_TASK_
In the entries that follow, find the line containing "rewrite after_code; [done|]."; from there, copy every line exactly through the line containing "- by rewrite length_insert.".

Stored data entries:
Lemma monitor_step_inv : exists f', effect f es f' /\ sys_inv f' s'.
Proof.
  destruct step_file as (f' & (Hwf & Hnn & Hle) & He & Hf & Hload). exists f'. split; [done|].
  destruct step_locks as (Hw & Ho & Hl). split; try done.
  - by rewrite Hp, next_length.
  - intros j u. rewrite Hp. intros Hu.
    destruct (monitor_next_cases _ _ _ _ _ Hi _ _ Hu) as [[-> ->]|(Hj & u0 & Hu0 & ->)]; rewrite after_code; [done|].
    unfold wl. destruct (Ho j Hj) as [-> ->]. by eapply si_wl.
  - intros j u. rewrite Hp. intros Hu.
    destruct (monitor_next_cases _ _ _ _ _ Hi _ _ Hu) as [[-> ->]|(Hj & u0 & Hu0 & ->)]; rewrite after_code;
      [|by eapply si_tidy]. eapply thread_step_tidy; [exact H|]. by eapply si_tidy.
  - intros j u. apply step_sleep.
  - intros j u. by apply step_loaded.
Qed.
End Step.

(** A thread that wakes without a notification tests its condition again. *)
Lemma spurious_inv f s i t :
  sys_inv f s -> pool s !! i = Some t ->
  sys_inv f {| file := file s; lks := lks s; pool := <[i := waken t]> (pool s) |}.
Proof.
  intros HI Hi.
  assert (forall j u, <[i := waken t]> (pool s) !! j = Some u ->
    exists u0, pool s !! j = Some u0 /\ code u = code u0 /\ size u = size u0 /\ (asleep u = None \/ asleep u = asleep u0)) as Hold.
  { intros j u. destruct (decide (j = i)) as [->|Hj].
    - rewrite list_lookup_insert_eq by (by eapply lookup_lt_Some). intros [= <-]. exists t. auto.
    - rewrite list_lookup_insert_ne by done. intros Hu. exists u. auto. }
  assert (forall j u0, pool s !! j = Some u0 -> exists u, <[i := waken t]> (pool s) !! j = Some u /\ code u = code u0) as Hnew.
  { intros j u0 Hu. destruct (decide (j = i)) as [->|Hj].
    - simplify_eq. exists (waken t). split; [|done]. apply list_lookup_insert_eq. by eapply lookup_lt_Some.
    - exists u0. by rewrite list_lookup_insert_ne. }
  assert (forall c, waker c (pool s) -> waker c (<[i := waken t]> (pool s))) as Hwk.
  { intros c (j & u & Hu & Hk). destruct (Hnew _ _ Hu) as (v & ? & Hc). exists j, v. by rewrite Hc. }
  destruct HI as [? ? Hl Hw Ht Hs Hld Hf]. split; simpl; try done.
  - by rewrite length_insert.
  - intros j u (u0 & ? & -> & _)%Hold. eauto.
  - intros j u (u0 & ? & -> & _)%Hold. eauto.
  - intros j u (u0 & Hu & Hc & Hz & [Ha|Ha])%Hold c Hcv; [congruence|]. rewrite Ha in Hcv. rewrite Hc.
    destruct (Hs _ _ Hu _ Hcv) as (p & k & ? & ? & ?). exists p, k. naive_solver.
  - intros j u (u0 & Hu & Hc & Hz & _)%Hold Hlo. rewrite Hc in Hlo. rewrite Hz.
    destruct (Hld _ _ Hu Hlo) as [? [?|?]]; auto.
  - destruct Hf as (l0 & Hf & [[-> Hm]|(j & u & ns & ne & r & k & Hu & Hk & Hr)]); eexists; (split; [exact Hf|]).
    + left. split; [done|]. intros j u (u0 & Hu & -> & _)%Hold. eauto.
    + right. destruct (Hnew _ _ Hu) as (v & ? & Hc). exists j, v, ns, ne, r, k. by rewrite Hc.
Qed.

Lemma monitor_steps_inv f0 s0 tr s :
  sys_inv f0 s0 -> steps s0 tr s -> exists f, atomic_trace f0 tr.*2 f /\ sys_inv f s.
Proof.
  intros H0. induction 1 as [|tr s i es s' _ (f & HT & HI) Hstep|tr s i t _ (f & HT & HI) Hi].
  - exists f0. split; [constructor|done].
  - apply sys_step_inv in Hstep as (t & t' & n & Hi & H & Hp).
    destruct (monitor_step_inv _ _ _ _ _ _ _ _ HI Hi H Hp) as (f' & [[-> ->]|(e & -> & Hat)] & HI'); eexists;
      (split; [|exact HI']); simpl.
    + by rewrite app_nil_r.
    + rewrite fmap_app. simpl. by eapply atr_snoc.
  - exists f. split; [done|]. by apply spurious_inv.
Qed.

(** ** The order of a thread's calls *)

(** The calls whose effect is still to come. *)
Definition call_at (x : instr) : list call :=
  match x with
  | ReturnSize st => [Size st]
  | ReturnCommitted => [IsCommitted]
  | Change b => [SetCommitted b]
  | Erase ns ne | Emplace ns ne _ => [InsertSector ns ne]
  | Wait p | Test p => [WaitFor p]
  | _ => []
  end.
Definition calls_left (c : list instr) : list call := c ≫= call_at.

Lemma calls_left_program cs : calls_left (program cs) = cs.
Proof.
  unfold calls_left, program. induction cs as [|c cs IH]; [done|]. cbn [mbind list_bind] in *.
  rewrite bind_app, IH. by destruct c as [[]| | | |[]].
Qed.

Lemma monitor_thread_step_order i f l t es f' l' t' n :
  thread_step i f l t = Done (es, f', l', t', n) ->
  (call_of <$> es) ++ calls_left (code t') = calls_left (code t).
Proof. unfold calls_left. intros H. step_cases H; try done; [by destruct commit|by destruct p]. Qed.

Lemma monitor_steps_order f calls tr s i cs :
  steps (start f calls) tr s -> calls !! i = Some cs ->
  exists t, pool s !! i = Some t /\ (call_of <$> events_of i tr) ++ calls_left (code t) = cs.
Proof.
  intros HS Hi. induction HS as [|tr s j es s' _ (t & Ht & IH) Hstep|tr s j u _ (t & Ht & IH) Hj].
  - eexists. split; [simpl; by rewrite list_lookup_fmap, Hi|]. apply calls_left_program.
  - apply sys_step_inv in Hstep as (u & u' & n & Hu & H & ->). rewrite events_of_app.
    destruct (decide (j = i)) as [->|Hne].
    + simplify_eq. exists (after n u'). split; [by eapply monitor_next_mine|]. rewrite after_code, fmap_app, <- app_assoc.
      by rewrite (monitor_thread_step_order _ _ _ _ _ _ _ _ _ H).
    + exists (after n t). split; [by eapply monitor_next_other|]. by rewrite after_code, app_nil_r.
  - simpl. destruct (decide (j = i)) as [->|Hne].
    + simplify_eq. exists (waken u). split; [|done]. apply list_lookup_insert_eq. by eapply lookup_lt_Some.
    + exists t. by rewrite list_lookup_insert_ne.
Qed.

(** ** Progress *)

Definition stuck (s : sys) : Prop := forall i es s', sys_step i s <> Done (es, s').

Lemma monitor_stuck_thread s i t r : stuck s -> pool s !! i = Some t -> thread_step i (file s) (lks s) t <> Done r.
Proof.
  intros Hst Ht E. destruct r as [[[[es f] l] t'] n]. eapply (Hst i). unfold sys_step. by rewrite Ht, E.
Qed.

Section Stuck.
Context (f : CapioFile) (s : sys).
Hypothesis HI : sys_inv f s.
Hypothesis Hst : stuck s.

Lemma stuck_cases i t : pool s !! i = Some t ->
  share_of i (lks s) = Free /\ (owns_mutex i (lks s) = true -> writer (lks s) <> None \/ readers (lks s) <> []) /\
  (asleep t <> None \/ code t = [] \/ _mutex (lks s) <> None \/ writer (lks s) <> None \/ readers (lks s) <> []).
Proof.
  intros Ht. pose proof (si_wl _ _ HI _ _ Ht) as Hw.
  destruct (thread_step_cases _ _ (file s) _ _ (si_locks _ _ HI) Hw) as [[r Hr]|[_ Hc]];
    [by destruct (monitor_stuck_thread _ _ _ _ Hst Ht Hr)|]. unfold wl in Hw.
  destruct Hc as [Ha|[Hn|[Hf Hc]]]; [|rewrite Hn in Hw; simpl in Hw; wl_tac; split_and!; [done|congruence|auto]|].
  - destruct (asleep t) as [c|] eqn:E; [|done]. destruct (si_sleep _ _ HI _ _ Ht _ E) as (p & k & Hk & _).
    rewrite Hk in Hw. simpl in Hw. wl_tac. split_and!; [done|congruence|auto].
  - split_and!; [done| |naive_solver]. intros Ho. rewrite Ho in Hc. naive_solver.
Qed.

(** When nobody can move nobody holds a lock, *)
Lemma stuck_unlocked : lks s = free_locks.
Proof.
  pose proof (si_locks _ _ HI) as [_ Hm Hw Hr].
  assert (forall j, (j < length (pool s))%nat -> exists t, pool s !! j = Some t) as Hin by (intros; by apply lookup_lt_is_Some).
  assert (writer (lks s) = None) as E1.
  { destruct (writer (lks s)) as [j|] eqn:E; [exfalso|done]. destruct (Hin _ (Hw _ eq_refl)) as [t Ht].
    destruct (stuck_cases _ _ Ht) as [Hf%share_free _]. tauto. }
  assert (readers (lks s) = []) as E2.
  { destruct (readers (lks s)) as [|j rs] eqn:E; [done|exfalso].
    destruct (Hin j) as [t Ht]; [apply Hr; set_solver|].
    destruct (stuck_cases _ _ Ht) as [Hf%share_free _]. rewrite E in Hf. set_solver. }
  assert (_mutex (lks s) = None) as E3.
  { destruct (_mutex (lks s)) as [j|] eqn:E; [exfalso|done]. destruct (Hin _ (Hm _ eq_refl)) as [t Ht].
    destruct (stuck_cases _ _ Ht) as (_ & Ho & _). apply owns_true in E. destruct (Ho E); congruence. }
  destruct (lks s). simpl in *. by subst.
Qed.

_PROBLEM SOLUTION_
    destruct (monitor_next_cases _ _ _ _ _ Hi _ _ Hu) as [[-> ->]|(Hj & u0 & Hu0 & ->)]; rewrite after_code; [done|].
    unfold wl. destruct (Ho j Hj) as [-> ->]. by eapply si_wl.
  - intros j u. rewrite Hp. intros Hu.
    destruct (monitor_next_cases _ _ _ _ _ Hi _ _ Hu) as [[-> ->]|(Hj & u0 & Hu0 & ->)]; rewrite after_code;
      [|by eapply si_tidy]. eapply thread_step_tidy; [exact H|]. by eapply si_tidy.
  - intros j u. apply step_sleep.
  - intros j u. by apply step_loaded.
Qed.
End Step.

(** A thread that wakes without a notification tests its condition again. *)
Lemma spurious_inv f s i t :
  sys_inv f s -> pool s !! i = Some t ->
  sys_inv f {| file := file s; lks := lks s; pool := <[i := waken t]> (pool s) |}.
Proof.
  intros HI Hi.
  assert (forall j u, <[i := waken t]> (pool s) !! j = Some u ->
    exists u0, pool s !! j = Some u0 /\ code u = code u0 /\ size u = size u0 /\ (asleep u = None \/ asleep u = asleep u0)) as Hold.
  { intros j u. destruct (decide (j = i)) as [->|Hj].
    - rewrite list_lookup_insert_eq by (by eapply lookup_lt_Some). intros [= <-]. exists t. auto.
    - rewrite list_lookup_insert_ne by done. intros Hu. exists u. auto. }
  assert (forall j u0, pool s !! j = Some u0 -> exists u, <[i := waken t]> (pool s) !! j = Some u /\ code u = code u0) as Hnew.
  { intros j u0 Hu. destruct (decide (j = i)) as [->|Hj].
    - simplify_eq. exists (waken t). split; [|done]. apply list_lookup_insert_eq. by eapply lookup_lt_Some.
    - exists u0. by rewrite list_lookup_insert_ne. }
  assert (forall c, waker c (pool s) -> waker c (<[i := waken t]> (pool s))) as Hwk.
  { intros c (j & u & Hu & Hk). destruct (Hnew _ _ Hu) as (v & ? & Hc). exists j, v. by rewrite Hc. }
  destruct HI as [? ? Hl Hw Ht Hs Hld Hf]. split; simpl; try done.
  - by rewrite length_insert.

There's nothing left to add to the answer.